Top of Source data

(** One item: what is counted for [id]. *)
Lemma lead_item_spec s id it : leading (es_opts s) id (es_cfg s) -> id <> o_NodeId (es_opts s) -> item_ok (es_opts s) id it ->
  returns (lead_item s it) (fun s' => es_opts s' = es_opts s /\ leading (es_opts s) id (es_cfg s') /\
    cnt (es_tickMap s') id = (if decide (hears id it) then 0 else cnt (es_tickMap s) id + (if is_tick it then 1 else 0)) /\
    tracked [it] id (cnt (es_tickMap s') id) s').
Proof.
  intros [Hw Hh] Hne Hit. destruct it as [ok|e c|c]; cbn [lead_item].
  - destruct (tick_spec ok None s Hw) as (s' & -> & Ht). exists s'. split; [done|]. destruct (ticked_nodes _ _ _ _ Ht id Hh Hne) as [E1 E2].
    split_and!; [apply Ht|split; [apply Ht|unfold has_node; rewrite (ticked_ids _ _ _ _ Ht); exact Hh]| |].
    + rewrite E1. by destruct (decide (hears id (LTick ok))).
    + intros before ok' E Hok. destruct before as [|x before]; [|by destruct before]. injection E as <-. rewrite (ticked_opts _ _ _ _ Ht). by apply E2.
  - eexists. split; [done|]. unfold eventStep. cbn [andb hears is_tick].
    split_and!; [by destruct (bool_decide _)|by destruct (bool_decide _)| |by intros [|x [|]] ok'].
    destruct (decide (_ /\ _)) as [[E1 E2]|Hn].
    + rewrite bool_decide_eq_true_2 by done. cbn. unfold cnt. by rewrite E2, lookup_insert_eq.
    + case_bool_decide as E; cbn; [|lia]. unfold cnt. rewrite lookup_insert_ne; [lia|]. intros E'. by apply Hn.
  - eexists. split; [done|]. split_and!; [done|done| |by intros [|x [|]] ok']. destruct (decide _) as [[]|]. cbn. lia.
Qed.

Lemma ticks_app items items' : ticks (items ++ items') = ticks items + ticks items'.
Proof. unfold ticks. rewrite List.filter_app, length_app. lia. Qed.

(** All items: while [id] is not heard of, its ticks are counted. *)
Lemma lead_spec s id items : leading (es_opts s) id (es_cfg s) -> id <> o_NodeId (es_opts s) -> Forall (item_ok (es_opts s) id) items ->
  returns (lead s items) (fun s' => es_opts s' = es_opts s /\ leading (es_opts s) id (es_cfg s') /\
    (Forall (fun it => ~ hears id it) items -> cnt (es_tickMap s') id = cnt (es_tickMap s) id + ticks items) /\
    tracked items id (cnt (es_tickMap s') id) s').
Proof.
  intros Hl Hne Hits. induction items as [|it items IH] using rev_ind.
  { exists s. split; [done|]. split_and!; [done|done|intros _; unfold ticks; cbn; lia|by intros [|] ok]. }
  apply Forall_app in Hits as [Hits [Hit _]%Forall_cons]. destruct (IH Hits) as (s1 & E1 & Eo & Hl1 & Hc1 & _).
  rewrite lead_app, E1. cbn [res_bind lead]. rewrite <-Eo in Hl1, Hne, Hit.
  destruct (lead_item_spec s1 id it Hl1 Hne Hit) as (s2 & -> & Eo2 & Hl2 & Hc2 & Ht). exists s2. split; [done|]. rewrite Eo in *.
  split_and!; [done|done| |].
  - intros [Hn [Hn1 _]%Forall_cons]%Forall_app. rewrite Hc2, Hc1, ticks_app by done. rewrite decide_False by done. unfold ticks. cbn.
    by destruct (is_tick it); cbn; lia.
  - intros before ok [_ [= ->]]%app_inj_2 Hok; [|done]. by apply (Ht [] ok).
Qed.
End Leading.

Bottom of Source data

Exercise instructions:
Every entry must be duplicated exactly as it was written.

Answer to this problem:
(** One item: what is counted for [id]. *)
Lemma lead_item_spec s id it : leading (es_opts s) id (es_cfg s) -> id <> o_NodeId (es_opts s) -> item_ok (es_opts s) id it ->
  returns (lead_item s it) (fun s' => es_opts s' = es_opts s /\ leading (es_opts s) id (es_cfg s') /\
    cnt (es_tickMap s') id = (if decide (hears id it) then 0 else cnt (es_tickMap s) id + (if is_tick it then 1 else 0)) /\
    tracked [it] id (cnt (es_tickMap s') id) s').
Proof.
  intros [Hw Hh] Hne Hit. destruct it as [ok|e c|c]; cbn [lead_item].
  - destruct (tick_spec ok None s Hw) as (s' & -> & Ht). exists s'. split; [done|]. destruct (ticked_nodes _ _ _ _ Ht id Hh Hne) as [E1 E2].
    split_and!; [apply Ht|split; [apply Ht|unfold has_node; rewrite (ticked_ids _ _ _ _ Ht); exact Hh]| |].
    + rewrite E1. by destruct (decide (hears id (LTick ok))).
    + intros before ok' E Hok. destruct before as [|x before]; [|by destruct before]. injection E as <-. rewrite (ticked_opts _ _ _ _ Ht). by apply E2.
  - eexists. split; [done|]. unfold eventStep. cbn [andb hears is_tick].
    split_and!; [by destruct (bool_decide _)|by destruct (bool_decide _)| |by intros [|x [|]] ok'].
    destruct (decide (_ /\ _)) as [[E1 E2]|Hn].
    + rewrite bool_decide_eq_true_2 by done. cbn. unfold cnt. by rewrite E2, lookup_insert_eq.
    + case_bool_decide as E; cbn; [|lia]. unfold cnt. rewrite lookup_insert_ne; [lia|]. intros E'. by apply Hn.
  - eexists. split; [done|]. split_and!; [done|done| |by intros [|x [|]] ok']. destruct (decide _) as [[]|]. cbn. lia.
Qed.

Lemma ticks_app items items' : ticks (items ++ items') = ticks items + ticks items'.
Proof. unfold ticks. rewrite List.filter_app, length_app. lia. Qed.

(** All items: while [id] is not heard of, its ticks are counted. *)
Lemma lead_spec s id items : leading (es_opts s) id (es_cfg s) -> id <> o_NodeId (es_opts s) -> Forall (item_ok (es_opts s) id) items ->
  returns (lead s items) (fun s' => es_opts s' = es_opts s /\ leading (es_opts s) id (es_cfg s') /\
    (Forall (fun it => ~ hears id it) items -> cnt (es_tickMap s') id = cnt (es_tickMap s) id + ticks items) /\
    tracked items id (cnt (es_tickMap s') id) s').
Proof.
  intros Hl Hne Hits. induction items as [|it items IH] using rev_ind.
  { exists s. split; [done|]. split_and!; [done|done|intros _; unfold ticks; cbn; lia|by intros [|] ok]. }
  apply Forall_app in Hits as [Hits [Hit _]%Forall_cons]. destruct (IH Hits) as (s1 & E1 & Eo & Hl1 & Hc1 & _).
  rewrite lead_app, E1. cbn [res_bind lead]. rewrite <-Eo in Hl1, Hne, Hit.
  destruct (lead_item_spec s1 id it Hl1 Hne Hit) as (s2 & -> & Eo2 & Hl2 & Hc2 & Ht). exists s2. split; [done|]. rewrite Eo in *.
  split_and!; [done|done| |].
  - intros [Hn [Hn1 _]%Forall_cons]%Forall_app. rewrite Hc2, Hc1, ticks_app by done. rewrite decide_False by done. unfold ticks. cbn.
    by destruct (is_tick it); cbn; lia.
  - intros before ok [_ [= ->]]%app_inj_2 Hok; [|done]. by apply (Ht [] ok).
Qed.
End Leading.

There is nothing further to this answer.